Excerpted data
(* ===== verification/Files.v ===== *)
(** * Reading a file to its end

    A packet source that delivers a finite number of packets and then the end of the
    input, as a handle on a file does, and the decode pool on such a source: every
    packet is captured or counted as dropped, no worker is lost, and the pool can
    always get to the end of the file. *)
From S2P Require Import Prelude GoLib PacketBuffer Capture Replay Decode DecodePool.
Local Open Scope Z_scope.
#[local] Set Warnings "-clear-no-such-hyp".

(** What a pool relies on of a file: a call of CollectPackets that returns no error
    delivers at least one packet, and there are no errors but the end of the input,
    which is reported when no packet is left. *)
Class FileLaws (Src : Type) `{CollectorLaws Src} := {
  packetsLeft : Src -> nat;
  file_collects s pb ps : coll_ok s -> holdsPackets pb ps -> 0 < PacketCap pb -> snapLen <= dataCap (blk pb) ->
    exists err pb' s' pds, CollectPackets pb s = Ret ((err, pb'), s') /\ holdsPackets pb' pds /\
      packetsLeft s = (length pds + packetsLeft s')%nat /\
      (err = None /\ pds <> [] \/ err = Some EOF /\ pds = [] /\ packetsLeft s = 0%nat);
  file_discards s : coll_ok s -> exists err s', DiscardPacket s = Ret (err, s') /\
      (err = None /\ packetsLeft s = Datatypes.S (packetsLeft s') \/
       err = Some EOF /\ packetsLeft s = 0%nat /\ packetsLeft s' = 0%nat)
}.

Section files.
  Context `{LayersPkg} {Src : Type} `{HFile : FileLaws Src}.
  Local Abbreviation Pool := (DecodePool.Pool (Src := Src)).
  Implicit Types p : Pool.

(** The pool reads a file of [N] packets. *)
Record onFile (N : Z) p : Prop := {
  fl_inv : pool_inv p;
  fl_kept : forall i w, workers p !! i = Some w -> ~ lost p i w;
  fl_count : PacketsCaptured p + PacketsDropped p + Z.of_nat (packetsLeft (psrc p)) = N;
  fl_nonneg : 0 <= PacketsCaptured p /\ 0 <= PacketsDropped p;
  fl_shares : PacketsCaptured p = shares (at_hand p) (workers p);
  fl_end : match runAt p with Closing _ | Returned => packetsLeft (psrc p) = 0%nat | _ => True end
}.

(** ** Lemmas: what the workers were given *)

Lemma worker_packets w : worker_ok w -> 0 <= PacketLen (wpb w) <= 1000.
Proof.
  intros [(ps & Hpb & Hcap & _) _ _]. rewrite (PacketLen_eq _ _ Hpb). pose proof (hp_packets _ _ Hpb) as Hp.
  unfold PacketCap in Hcap. pose proof (zlen_nonneg ps). lia.
Qed.

Lemma share_bounds hand i w : worker_ok w -> handledBy (wdec w) <= share hand i w <= handledBy (wdec w) + 1000.
Proof. intros Hw%worker_packets. unfold share. destruct (owes _ _); lia. Qed.

(** Nobody owes anything. *)
Lemma shares_handled hand ws : (forall i w, ws !! i = Some w -> share hand i w = handledBy (wdec w)) ->
  shares hand ws = sumZ (fun w => handledBy (wdec w)) ws.
Proof.
  intros Hall. unfold shares. rewrite (imap_ext _ (fun _ w => handledBy (wdec w))) by done. clear Hall.
  induction ws as [|w ws IH]; [done|]. cbn [imap]. unfold sumZ at 1 2. cbn [foldr]. f_equal. exact IH.
Qed.

Lemma closedCount_none ws i w : closedCount ws = 0 -> ws !! i = Some w -> closed w = false.
Proof.
  intros Hz Hi. destruct (closed w) eqn:E; [|done]. exfalso.
  pose proof (sumZ_elem (fun w : worker => if closed w then 1 else 0) ws i w Hi) as Hle. cbn beta in Hle. rewrite E in Hle.
  unfold closedCount in Hz. rewrite Hz in Hle. assert (1 <= 0); [|lia]. apply Hle, Forall_true. intros x. by destruct (closed x).
Qed.

(** One worker changes, by at most a batch. *)
Lemma shares_near p p' i w w' : pool_inv p -> pool_inv p' -> workers p !! i = Some w ->
  workers p' = <[i := w']> (workers p) -> (forall j, j <> i -> j ∈ at_hand p' <-> j ∈ at_hand p) ->
  handledBy (wdec w) <= handledBy (wdec w') <= handledBy (wdec w) + 1000 ->
  Z.abs (shares (at_hand p') (workers p') - shares (at_hand p) (workers p)) <= 2000.
Proof.
  intros Hinv Hinv' Hi Ew Hhand Hh. pose proof (lookup_worker_ok p i w Hinv Hi) as Hw.
  assert (worker_ok w') as Hw'.
  { apply (lookup_worker_ok p' i w' Hinv'). rewrite Ew. apply list_lookup_insert_eq. by eapply lookup_lt_Some. }
  rewrite Ew, (shares_insert (at_hand p) _ _ _ _ _ Hi Hhand).
  pose proof (share_bounds (at_hand p) i w Hw). pose proof (share_bounds (at_hand p') i w' Hw'). lia.
Qed.

Lemma shares_same p p' : workers p' = workers p -> (forall j, j ∈ at_hand p' <-> j ∈ at_hand p) ->
  Z.abs (shares (at_hand p') (workers p') - shares (at_hand p) (workers p)) <= 2000.
Proof.
  intros -> Hhand. assert (shares (at_hand p') (workers p) = shares (at_hand p) (workers p)) as ->; [|lia].
  unfold shares. f_equal. apply imap_ext. intros j w _. cbn. unfold share. by rewrite (bool_decide_ext _ _ (Hhand j)).
Qed.

Lemma move_shares p a p' : pool_inv p -> move p a p' ->
  Z.abs (shares (at_hand p') (workers p') - shares (at_hand p) (workers p)) <= 2000.
Proof.
  intros Hinv Hm. pose proof (move_inv p a p' Hinv Hm) as Hinv'.
  inversion Hm as [i q Hr Hq|s n l Hr Hs|i w ps p1 Hc|i w ps p1 w1 Hc E1 Hps|i w p1 Hc
    |i w p1 w1 Hc E1|i w ps p1 e Hc|k i q w Hr Hk Hq Hi|k Hr Hk|i w Hi Hph|i w Hi Hph Hr|i w Hi Hph Hr Hcl
    |i w d Hi Hph Hd Hh]; subst;
    try (destruct (collected_facts p i _ w _ Hinv Hc) as (s & pb & Hi & -> & _ & _ & _ & Hrun & Hhand & _ & _ & _ & _ & _ & Hi1 & _)).
  - apply shares_same; [done|]. intros j. unfold at_hand. cbn. by rewrite Hr, Hq.
  - apply shares_same; [done|]. intros j. unfold at_hand. cbn. by rewrite Hr.
  - eapply shares_near; [done|done|exact Hi|done|done|cbn; lia].
  - rewrite Hi1 in E1. injection E1 as <-.
    eapply shares_near; [done|done|exact Hi|by cbn; rewrite list_insert_insert_eq| |cbn; lia].
    intros j Hj. rewrite Hhand. unfold at_hand. cbn. set_solver.
  - eapply shares_near; [done|done|exact Hi|done| |cbn; lia].
    intros j Hj. rewrite Hhand. unfold at_hand. cbn. set_solver.
  - rewrite Hi1 in E1. injection E1 as <-.
    eapply shares_near; [done|done|exact Hi|by cbn; rewrite list_insert_insert_eq| |cbn; lia].
    intros j Hj. rewrite Hhand. unfold at_hand. cbn. set_solver.
  - eapply shares_near; [done|done|exact Hi|done| |cbn; lia].
    intros j Hj. rewrite Hhand. unfold at_hand. cbn. set_solver.
  - eapply shares_near; [done|done|exact Hi|done| |cbn; lia].
    intros j Hj. unfold at_hand. cbn. rewrite Hr, Hq. set_solver.
  - apply shares_same; [done|]. intros j. unfold at_hand. cbn. by rewrite Hr.
  - eapply shares_near; [done|done|exact Hi|done| |cbn; lia]. intros j Hj. unfold at_hand. cbn. set_solver.
  - eapply shares_near; [done|done|exact Hi|done|done|cbn; lia].
  - eapply shares_near; [done|done|exact Hi|done|done|cbn; lia].
  - eapply shares_near; [done|done|exact Hi|done|done|]. cbn. rewrite Hh.
    pose proof (worker_packets w (lookup_worker_ok p i w Hinv Hi)). lia.
Qed.

(** ** Lemmas: one step *)

(** The counter has not wrapped around. *)
Lemma captured_exact N p a p' : onFile N p -> N <= int_max -> act a p = Ret (tt, p') ->
  0 <= PacketsCaptured p' <= N -> PacketsCaptured p' = shares (at_hand p') (workers p').
Proof.
  intros [Hinv _ Hcount [Hc0 Hd0] Hsh _] HN E Hb. pose proof (act_move p a p' Hinv E) as Hm.
  pose proof (move_shares p a p' Hinv Hm) as Hnear. pose proof (pi_shares p' (move_inv p a p' Hinv Hm)) as Hw.
  rewrite Hw in *. set (x := shares (at_hand p') (workers p')) in *. clearbody x. revert Hb. unfold wrap64, int_max in *.
  intros Hb. assert (x < -9223372036854775808 \/ 9223372036854775807 < x \/ -9223372036854775808 <= x <= 9223372036854775807) as [?|[?|?]] by lia.
  - lia.
  - assert ((x + 9223372036854775808) mod 18446744073709551616 = x + 9223372036854775808 - 18446744073709551616); [|lia].
    symmetry. apply (Z.mod_unique_pos _ _ 1); lia.
  - rewrite Z.mod_small by lia. lia.
Qed.

(** A step that leaves the counters and the source alone. *)
Lemma onFile_same N p a p' : onFile N p -> N <= int_max -> act a p = Ret (tt, p') -> psrc p' = psrc p ->
  PacketsCaptured p' = PacketsCaptured p -> PacketsDropped p' = PacketsDropped p ->
  (forall i w, workers p' !! i = Some w -> ~ lost p' i w) ->
  match runAt p' with Closing _ | Returned => packetsLeft (psrc p) = 0%nat | _ => True end -> onFile N p'.
Proof.
  intros Hf HN E Es Ec Ed Hk Hr. pose proof Hf as [Hinv _ Hc Hn _ He].
  assert (PacketsCaptured p' = shares (at_hand p') (workers p')) by (eapply captured_exact; [done..|lia]).
  split; rewrite ?Es; [by eapply pool_act_inv|done|lia|lia|done|done].
Qed.

(** What Run leaves when it collects for a worker. *)
Lemma collecting_file N p i : onFile N p -> N <= int_max -> runAt p = Collecting i ->
  exists p', act RunStep p = Ret (tt, p') /\ onFile N p' /\
    (shutting p' \/ runAt p' = Selecting /\ (packetsLeft (psrc p') < packetsLeft (psrc p))%nat).
Proof.
  intros Hf HN Hrun. pose proof Hf as [Hinv Hkept Hcount [Hc0 Hd0] _ _].
  assert (at_hand p = i :: readyQ p) as Hhand by (unfold at_hand; by rewrite Hrun).
  destruct (pi_idle p Hinv i) as (w & Hi & Hid); [rewrite Hhand; by left|]. pose proof Hid as (Hph & Hr & Hcl).
  pose proof (lookup_worker_ok p i w Hinv Hi) as [(ps0 & Hpb & Hcap & Hdata) _ _].
  destruct (file_collects (psrc p) (wpb w) ps0 (pi_src p Hinv) Hpb) as (err & pb & s & pds & E & Hpds & Hleft & Hor);
    [rewrite Hcap; lia|rewrite Hdata; done|].
  pose proof (PacketLen_eq pb pds Hpds) as Elen.
  set (p1 := set_worker i (set_pb pb w) (set_psrc s p)).
  assert (collect i p = Ret (err, p1)) as E1.
  { unfold collect, mbind, gom_bind. rewrite (getWorker_eq p i w Hi). unfold zoom. by rewrite E. }
  assert (workers p1 !! i = Some (set_pb pb w)) as Hi1 by (apply list_lookup_insert_eq; by eapply lookup_lt_Some).
  assert (forall p2, workers p2 = workers p1 -> getWorker i p2 = Ret (set_pb pb w, p2)) as Eg
    by (intros p2 E2; apply getWorker_eq; by rewrite E2).
  assert (PacketsCaptured p +! zlen pds = PacketsCaptured p + zlen pds) as Esum.
  { apply wrap64_id. pose proof (zlen_nonneg pds). unfold in_int, int_min. unfold zlen in *. lia. }
  assert (exists p', act RunStep p = Ret (tt, p') /\ psrc p' = s /\ PacketsDropped p' = PacketsDropped p /\
    PacketsCaptured p' = PacketsCaptured p + zlen pds /\
    (forall j wj, workers p' !! j = Some wj -> ~ lost p' j wj) /\
    match err with None => runAt p' = Selecting | Some _ => runAt p' = Closing 1 end) as (p' & E' & Es & Ed & Ec & Hk & Hrun').
  { cbn [act]. unfold runStep. rewrite Hrun. unfold sendToWorker, mbind, gom_bind. rewrite E1.
    rewrite bool_decide_false by (by destruct Hor as [[-> _]|[-> _]]).
    unfold buf, work, mbind, gom_bind. rewrite (Eg p1 eq_refl). cbn. rewrite Elen.
    destruct Hor as [[-> Hne]|(-> & -> & _)].
    - unfold buf, sendWork, mbind, gom_bind. rewrite (Eg (addCaptured (zlen pds) p1) eq_refl). cbn. rewrite Elen.
      assert (0 < zlen pds) as Hpos by (destruct pds; [done|rewrite zlen_cons; pose proof (zlen_nonneg pds); lia]).
      rewrite (proj2 (Z.ltb_lt _ _) Hpos). unfold mbind, gom_bind. rewrite (Eg (addCaptured (zlen pds) p1) eq_refl). cbn.
      rewrite Hcl, Hr. eexists. split; [done|].
      split_and!; [done|done|exact Esum| |done].
      eapply (kept_update p _ i w (set_workReady true (set_pb pb w))); [done|done|by cbn; rewrite list_insert_insert_eq| |].
      + intros j Hj. rewrite Hhand. unfold at_hand. cbn. set_solver.
      + by intros (_ & ? & _).
    - unfold close, mbind, gom_bind, modify, mret, gom_ret. cbn. rewrite Eg by done. cbn. rewrite Hcl.
      eexists. split; [done|].
      split_and!; [done|done|exact Esum| |done].
      eapply (kept_update p _ i w (set_closed (set_pb pb w))); [done|done|by cbn; rewrite list_insert_insert_eq| |].
      + intros j Hj. rewrite Hhand. unfold at_hand. cbn. set_solver.
      + by intros (_ & _ & ?). }
  exists p'. split; [done|]. split.
  - assert (PacketsCaptured p' = shares (at_hand p') (workers p')) as Hsh
      by (eapply captured_exact; [done..|rewrite Ec; unfold zlen; lia]).
    split; [by eapply pool_act_inv|done|rewrite Es, Ed, Ec; unfold zlen; lia|rewrite Ec, Ed; unfold zlen; lia|done|].
    destruct Hor as [[-> _]|(-> & -> & Hz)]; rewrite Hrun'; [done|]. rewrite Es. simpl in Hleft. lia.
  - destruct Hor as [[-> Hne]|(-> & -> & _)].
    + right. split; [done|]. rewrite Es. destruct pds; [done|]. simpl in Hleft. lia.
    + left. split; [by rewrite Hrun'|done].
Qed.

Task to carry out
Give again exactly, and only, the lines above starting at the one with "(** A step that" and ending at the one with "PacketsCaptured p' = PacketsCaptured p ->".

Solution for this exercise
(** A step that leaves the counters and the source alone. *)
Lemma onFile_same N p a p' : onFile N p -> N <= int_max -> act a p = Ret (tt, p') -> psrc p' = psrc p ->
  PacketsCaptured p' = PacketsCaptured p -> PacketsDropped p' = PacketsDropped p ->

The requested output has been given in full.